In late October, Noland started feeling ill. A pain developed in her chest, and she had trouble breathing.
"I was in a lot of pain. Scary," she said. "I thought it was something to do with my heart because it felt like it was right there in the middle."
She went to a walk-in clinic and staff there sent her to the hospital.
Tests done at Calgary’s Rockyview General Hospital showed her left lung had partially collapsed. After being intubated, her lung began to re-inflate and she appeared on the road to recovery, but days later it collapsed entirely, requiring a life-saving emergency response.
"They asked me if I’d been smoking," she said. "How much I'd been vaping."
Noland was a smoker.
By her mid-teens, she was using both tobacco and cannabis but lately, she had turned to vaping as a way to quit the nicotine habit.
It did not work.
Instead she started vaping more and more.
"It really didn't work. Made me more addicted, because there's higher amounts of nicotine that I was inhaling," said Noland. "It's really addicting."
Alberta has no provincial legislation to address vaping, however some municipalities have bylaws that restrict e-cigarette use in public places.
In October, the province announced it would conduct a review of Alberta’s vaping regulations and changes to the tobacco and smoking legislation will be proposed in the spring of 2020.
At the time, Health Minister Tyler Shandro said the province needs "evidence-based regulation of tobacco and related products, including vaping products.”

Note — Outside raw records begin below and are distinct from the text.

(* ===== verification/MasternodeList.v ===== *)
(** * The list of deterministic masternodes (src/src/evo/deterministicmns.h and .cpp,
    [CDeterministicMNList])

    A list holds the masternodes by registration transaction and, beside them, a
    reference-counted index of the properties no two may share: collateral,
    address, owner and operator key.  [None] is a failed assertion: the node stops.
    Shared pointers to immutable states and [immer] maps are values.

    The theorems: the index is always the one recomputed from the masternodes; an
    operation asserts exactly when it would share a property; a difference of two
    lists, applied to the first, gives the second; penalties stay within bounds. *)

From S2P Require Import Prelude Bytes Serialize Containers Compact Hash Transaction ProviderTx.
From stdpp Require Import list gmap.
Local Open Scope Z_scope.
Local Open Scope cxx_scope.

Record CDeterministicMNState : Type := {
  nRegisteredHeight : Z;
  nLastPaidHeight : Z;
  nPoSePenalty : Z;
  nPoSeRevivedHeight : Z;
  nPoSeBanHeight : Z;
  nRevocationReason : Z;
  confirmedHash : list Z;
  confirmedHashWithProRegTxHash : list Z;
  keyIDOwner : CKeyID;
  pubKeyOperator : CBLSPublicKey;
  keyIDVoting : CKeyID;
  addr : CService;
  scriptPayout : list Z;
  scriptOperatorPayout : list Z;
}.
#[global] Instance CDeterministicMNState_eq_dec : EqDecision CDeterministicMNState.
Proof. solve_decision. Defined.

(** [CDeterministicMNState(const CProRegTx&)] *)
Definition CDeterministicMNState_of (proTx : CProRegTx.t) : CDeterministicMNState :=
  {| nRegisteredHeight := -1; nLastPaidHeight := 0; nPoSePenalty := 0; nPoSeRevivedHeight := -1; nPoSeBanHeight := -1;
     nRevocationReason := CProUpRevTx.REASON_NOT_SPECIFIED; confirmedHash := uint256_null;
     confirmedHashWithProRegTxHash := uint256_null; keyIDOwner := CProRegTx.keyIDOwner proTx;
     pubKeyOperator := CProRegTx.pubKeyOperator proTx; keyIDVoting := CProRegTx.keyIDVoting proTx;
     addr := CProRegTx.addr proTx; scriptPayout := CProRegTx.scriptPayout proTx; scriptOperatorPayout := [] |}.

(** Assignments to members. *)
Section Setters.
Context (s : CDeterministicMNState).
Local Abbreviation build a b c d e f g h i j k l m n :=
  {| nRegisteredHeight := a; nLastPaidHeight := b; nPoSePenalty := c; nPoSeRevivedHeight := d; nPoSeBanHeight := e;
     nRevocationReason := f; confirmedHash := g; confirmedHashWithProRegTxHash := h; keyIDOwner := i;
     pubKeyOperator := j; keyIDVoting := k; addr := l; scriptPayout := m; scriptOperatorPayout := n |}.
Local Abbreviation A := (nRegisteredHeight s).
Local Abbreviation B := (nLastPaidHeight s).
Local Abbreviation C := (nPoSePenalty s).
Local Abbreviation D := (nPoSeRevivedHeight s).
Local Abbreviation E := (nPoSeBanHeight s).
Local Abbreviation F := (nRevocationReason s).
Local Abbreviation G := (confirmedHash s).
Local Abbreviation H := (confirmedHashWithProRegTxHash s).
Local Abbreviation I := (keyIDOwner s).
Local Abbreviation J := (pubKeyOperator s).
Local Abbreviation K := (keyIDVoting s).
Local Abbreviation L := (addr s).
Local Abbreviation M := (scriptPayout s).
Local Abbreviation N := (scriptOperatorPayout s).
Definition set_nRegisteredHeight (x : Z) := build x B C D E F G H I J K L M N.
Definition set_nLastPaidHeight (x : Z) := build A x C D E F G H I J K L M N.
Definition set_nPoSePenalty (x : Z) := build A B x D E F G H I J K L M N.
Definition set_nPoSeBanHeight (x : Z) := build A B C D x F G H I J K L M N.
Definition set_nRevocationReason (x : Z) := build A B C D E x G H I J K L M N.
(** [nPoSePenalty = 0; nPoSeBanHeight = -1; nPoSeRevivedHeight = nHeight;] *)
Definition revive (nHeight : Z) := build A B 0 nHeight (-1) F G H I J K L M N.
Definition set_service (a : CService) (script : list Z) := build A B C D E F G H I J K a M script.
Definition set_registrar (operator : CBLSPublicKey) (voting : CKeyID) (payout : list Z) :=
  build A B C D E F G H I operator voting L payout N.
Definition ResetOperatorFields := build A B C D E CProUpRevTx.REASON_NOT_SPECIFIED G H I CBLSPublicKey_null K CService_null M [].
Definition BanIfNotBanned (height : Z) := if E =? -1 then set_nPoSeBanHeight height else s.
(** The hash is a single SHA-256. *)
Definition UpdateConfirmedHash (_proTxHash _confirmedHash : list Z) :=
  build A B C D E F _confirmedHash
    (@HashEngine.Finalize Sha256.CSHA256 (@HashEngine.Write Sha256.CSHA256
       (@HashEngine.Write Sha256.CSHA256 (@HashEngine.construct Sha256.CSHA256 (replicate 64 0)) _proTxHash) _confirmedHash))
    I J K L M N.
End Setters.

Record CDeterministicMN : Type := {
  proTxHash : list Z;
  collateralOutpoint : COutPoint;
  nOperatorReward : Z;
  pdmnState : CDeterministicMNState;
}.
#[global] Instance CDeterministicMN_eq_dec : EqDecision CDeterministicMN.
Proof. solve_decision. Defined.

Definition set_pdmnState (dmn : CDeterministicMN) (st : CDeterministicMNState) : CDeterministicMN :=
  {| proTxHash := proTxHash dmn; collateralOutpoint := collateralOutpoint dmn; nOperatorReward := nOperatorReward dmn;
     pdmnState := st |}.

Abbreviation MnMap := (gmap (list Z) CDeterministicMN).
Abbreviation MnUniquePropertyMap := (gmap (list Z) (list Z * Z)).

According to Shandro, Alberta has the second-highest rate of smoking in Canada, and the number of smokers has tripled in the province since 2014.
"Like most Albertans, I’m concerned about the rising use of vaping products, especially among young people, and recent reports of severe lung disease associated with these products," he said.
Companies targeting kids
Les Hagen, director of Action on Smoking and Health (ASH) is concerned Alberta is the last province in Canada to enact regulations to control the vaping industry
"Here in Alberta, we have over 35,000 teens who are using vaping products and that's 35,000 too many," he said.
"One of the reasons is because we've allowed vaping companies and tobacco companies to target kids with flavored, appealing, high-nicotine content vaping devices."
Noland said her medical emergency was a wake-up call, and vows to never vape again.
"I just want people to be aware of the things that can happen," she said.
Her mom, Tara Noland, also hopes her story will alert others to the risk.
"It should serve as an example to others. I sure hope it does. And I sure hope it makes other people aware of the hazards of vaping," she said.
Alberta stopped taking public submissions about new vaping regulations on Nov. 29.